═════ DATA

(** * chux-yanzi-core: intent records, canonical hashing, metadata filter, store

    A shallow embedding of the Go packages [model], [hash] and [store].

    Go strings and byte slices ([string], [[]byte], [json.RawMessage]) are
    immutable byte sequences: they are modelled by [string], whose characters
    are the 8-bit [ascii] codes.  Go's [int] and the 32-bit words of SHA-256
    are modelled by [Z] with the wrap-around written out.  A Go
    [map[string]T] is a [gmap string T].  Functions returning [(T, error)]
    return [result T].

    The functions of the Go standard library that the packages call
    ([strings], [encoding/json], [time], [crypto/sha256], [encoding/hex],
    [sort]) are modelled as of Go 1.22, and the query of the store by the
    meaning SQLite gives it. *)

From Stdlib Require Import ZArith Ascii String DecimalString.
From stdpp Require Import gmap strings list fin_maps sorting.

Local Open Scope string_scope.
Local Open Scope Z_scope.

(** ** Errors *)

(** Error values of [encoding/json], by kind (messages and offsets dropped). *)
Inductive json_error :=
| SyntaxError            (* *json.SyntaxError, including "exceeded max depth" *)
| UnmarshalTypeError     (* *json.UnmarshalTypeError *)
| ErrUnexpectedEOF       (* io.ErrUnexpectedEOF *)
| EOF.                   (* io.EOF *)

Inductive error :=
| ErrNew (msg : string)                 (* errors.New(msg) *)
| ErrJSON (e : json_error)              (* an error value of encoding/json or io *)
| ErrWrap (prefix : string) (e : error) (* fmt.Errorf(prefix + ": %w", e) *)
| ErrTime.                              (* *time.ParseError *)

Inductive result (A : Type) :=
| Ok (a : A)
| Err (e : error).
Arguments Ok {A} a.
Arguments Err {A} e.

Global Instance result_ret : MRet result := fun A a => Ok a.
Global Instance result_bind : MBind result := fun A B k r =>
  match r with
  | Ok a => k a
  | Err e => Err e
  end.

Definition is_ok {A} (r : result A) : bool :=
  match r with Ok _ => true | Err _ => false end.

(** ** Bytes *)

Definition code (c : ascii) : Z := Z.of_N (N_of_ascii c).
Definition byte_of (z : Z) : ascii := ascii_of_N (Z.to_N (z mod 256)).

Definition bytes_of (s : string) : list Z := code <$> list_ascii_of_string s.

Definition LF : ascii := "010"%char.
Definition CR : ascii := "013"%char.
Definition DQ : ascii := "034"%char.   (* the double quote *)
Definition BSL : ascii := "092"%char.  (* the backslash *)

(** [b.WriteByte(c)] on a [strings.Builder]: the models return the text
    appended instead of threading the builder. *)
Definition ch (c : ascii) : string := String c EmptyString.

(** ** Package strings *)

(** [strings.ReplaceAll(s, old, new)] for a non-empty [old] (the only use in
    this repository): non-overlapping occurrences, leftmost first.  [skip]
    counts the bytes of a matched occurrence still to be dropped. *)
Fixpoint replace_from (old new : string) (skip : nat) (s : string) : string :=
  match s with
  | EmptyString => EmptyString
  | String c s' =>
      match skip with
      | S k => replace_from old new k s'
      | O => if String.prefix old s
             then new +:+ replace_from old new (String.length old - 1) s'
             else String c (replace_from old new 0 s')
      end
  end.

Definition ReplaceAll (s old new : string) : string := replace_from old new 0 s.

(** ** Package model *)

(** [type IntentRecord struct]; [Meta] is a [json.RawMessage]. *)
Record IntentRecord := {
  ID : string;
  CreatedAt : string;
  Author : string;
  SourceType : string;
  Title : string;
  Prompt : string;
  Response : string;
  Meta : string;
  PrevHash : string;
  Hash : string
}.

Definition CRLF : string := String CR (ch LF).

Definition normalizeNewlines (value : string) : string :=
  if decide (value = "") then value
  else
    let value := ReplaceAll value CRLF (ch LF) in
    let value := ReplaceAll value (ch CR) (ch LF) in
    value.

(** [func (r IntentRecord) Normalize() IntentRecord]: [out := r] and six
    assignments. *)
Definition Normalize (r : IntentRecord) : IntentRecord :=
  {| ID := ID r;
     CreatedAt := CreatedAt r;
     Author := normalizeNewlines (Author r);
     SourceType := normalizeNewlines (SourceType r);
     Title := normalizeNewlines (Title r);
     Prompt := normalizeNewlines (Prompt r);
     Response := normalizeNewlines (Response r);
     Meta := Meta r;
     PrevHash := normalizeNewlines (PrevHash r);
     Hash := Hash r |}.

(** The line-ending rewriting as section 4.1 of the specification words it:
    one pass in which every CRLF and every lone CR becomes LF. *)
Fixpoint lf_endings (s : string) : string :=
  match s with
  | EmptyString => EmptyString
  | String c r =>
      if decide (c = CR) then
        match r with
        | String c' r' =>
            if decide (c' = LF) then String LF (lf_endings r')
            else String LF (lf_endings r)
        | EmptyString => String LF EmptyString
        end
      else String c (lf_endings r)
  end.

(** ** Package unicode/utf8 *)

Definition is_cont (c : ascii) : bool := (128 <=? code c) && (code c <=? 191).

Definition in_range (lo hi : Z) (c : ascii) : bool :=
  (lo <=? code c) && (code c <=? hi).

(** [utf8.DecodeRune] on the bytes [c :: r] with [128 <= c]: the size of the
    well-formed encoding that starts there (2, 3 or 4), or 0 when the bytes
    are not one, which is the case [(RuneError, 1)]: no overlong forms, no
    surrogates, nothing above U+10FFFF. *)
Definition utf8_size (c : ascii) (r : string) : nat :=
  let b0 := code c in
  match r with
  | String c1 r1 =>
      if (194 <=? b0) && (b0 <=? 223) then
        if is_cont c1 then 2%nat else 0%nat
      else
        let lo1 := if b0 =? 224 then 160 else if b0 =? 240 then 144 else 128 in
        let hi1 := if b0 =? 237 then 159 else if b0 =? 244 then 143 else 191 in
        if negb (in_range lo1 hi1 c1) then 0%nat
        else
          match r1 with
          | String c2 r2 =>
              if negb (is_cont c2) then 0%nat
              else if (224 <=? b0) && (b0 <=? 239) then 3%nat
              else if (240 <=? b0) && (b0 <=? 244) then
                match r2 with
                | String c3 _ => if is_cont c3 then 4%nat else 0%nat
                | EmptyString => 0%nat
                end
              else 0%nat
          | EmptyString => 0%nat
          end
  | EmptyString => 0%nat
  end.

(** The rune of a well-formed encoding of [n] bytes starting at [c :: r]. *)
Definition utf8_rune (n : nat) (c : ascii) (r : string) : Z :=
  let low6 c := Z.land (code c) 63 in
  match n, r with
  | 2%nat, String c1 _ =>
      Z.lor (Z.shiftl (Z.land (code c) 31) 6) (low6 c1)
  | 3%nat, String c1 (String c2 _) =>
      Z.lor (Z.shiftl (Z.land (code c) 15) 12)
        (Z.lor (Z.shiftl (low6 c1) 6) (low6 c2))
  | 4%nat, String c1 (String c2 (String c3 _)) =>
      Z.lor (Z.shiftl (Z.land (code c) 7) 18)
        (Z.lor (Z.shiftl (low6 c1) 12) (Z.lor (Z.shiftl (low6 c2) 6) (low6 c3)))
  | _, _ => 65533
  end.

(** [utf8.EncodeRune]: surrogates and runes out of range become U+FFFD. *)
Definition EncodeRune (r : Z) : string :=
  let r := if (r <? 0) || (1114111 <? r) || ((55296 <=? r) && (r <=? 57343))
           then 65533 else r in
  let cont x := byte_of (Z.lor 128 (Z.land x 63)) in
  if r <=? 127 then ch (byte_of r)
  else if r <=? 2047 then
    String (byte_of (Z.lor 192 (Z.shiftr r 6))) (ch (cont r))
  else if r <=? 65535 then
    String (byte_of (Z.lor 224 (Z.shiftr r 12)))
      (String (cont (Z.shiftr r 6)) (ch (cont r)))
  else
    String (byte_of (Z.lor 240 (Z.shiftr r 18)))
      (String (cont (Z.shiftr r 12)) (String (cont (Z.shiftr r 6)) (ch (cont r)))).
(** * Masyde website mirror: crawl, fetch and persist pipeline

    A shallow embedding of [WebsiteProcessor] (src/Masyde-ws.py) and the
    properties of its crawl scheduler, fetcher, asset store, URL rewriter
    and content analyzer.

    Conventions.
    - Python [str] values are [string]; a character of the source is a
      character here.  Python [int] values are [Z].
    - [self.visited_urls] is a [gset string], [self.redirects] a
      [gmap string string], [self.sitemap] a [list string].
    - Library code (urllib, pathlib, re, parsel, esprima, httpx, playwright)
      is not part of the repository: its pure functions are the fields of
      [Env], its answers at run time are the fields of [World], an oracle
      indexed by the number of suspension points passed so far.
    - Every effect of the code (log line, request, sleep, file write) is
      appended to [trace], oldest first.
    - The suspension points of the model are the requests, the browser
      loads and the sleeps; a [stop()] from the other thread takes effect
      when the pending one is passed.
    - The recursion of [_fetch_with_redirects] and [_crawl_page] is bounded
      by [fuel], the depth the call stack may reach; a call that needs more
      ends in [OutOfFuel] with the session as it then is. *)

From Stdlib Require Import ZArith Lia String Ascii List Bool.
From stdpp Require Import base option list gmap strings.

Local Open Scope string_scope.
Local Open Scope list_scope.
Local Open Scope Z_scope.

(** ** Python string methods used by the source *)

Module PyStr.

(** [s.lstrip("/")] *)
Fixpoint lstrip (c : ascii) (s : string) : string :=
  match s with
  | String a r => if Ascii.eqb a c then lstrip c r else s
  | EmptyString => EmptyString
  end.

(** [s.rstrip("/")] *)
Fixpoint rstrip (c : ascii) (s : string) : string :=
  match s with
  | String a r =>
      match rstrip c r with
      | EmptyString =>
          if Ascii.eqb a c then EmptyString else String a EmptyString
      | r' => String a r'
      end
  | EmptyString => EmptyString
  end.
(** * Aviator predictor: the prediction rules and the input validation

    A shallow embedding of the TypeScript sources (the single-file build of
    the application, with [types.ts], [constants.ts],
    [services/predictionService.ts] and [App.tsx] inlined) and the
    properties of [analyzeHistory] and [validateAndParseInput].

    JavaScript numbers are IEEE 754 binary64 values: they are modelled by
    Rocq's primitive floats, so NaN, the infinities and the two zeros are
    part of every quantification over numbers.  JavaScript strings are
    sequences of UTF-16 code units: they are modelled by lists of code
    units. *)

From Stdlib Require Import String Ascii DecimalString.
From Stdlib Require Import Floats ZArith NArith List Bool Lia Permutation.
Import ListNotations.

Set Warnings "-inexact-float".

(** ** The fragment of the JavaScript library used by the program *)

Module JS.

(** *** Numbers *)

Definition number := float.

(** The relational operators on numbers.  Every comparison with NaN is
    false; [===] identifies [+0] and [-0]. *)
Definition lt (a b : number) : bool := (a <? b)%float.
Definition gt (a b : number) : bool := (b <? a)%float.
Definition le (a b : number) : bool := (a <=? b)%float.
Definition ge (a b : number) : bool := (b <=? a)%float.
Definition strictEq (a b : number) : bool := (a =? b)%float.
Definition isNaN (a : number) : bool := is_nan a.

══════════

EXERCISE INSTRUCTIONS ▸ Using the records above, report the number of lines that include the string "part", with nothing added.

SOLUTION TO THE EXERCISE ▸ 2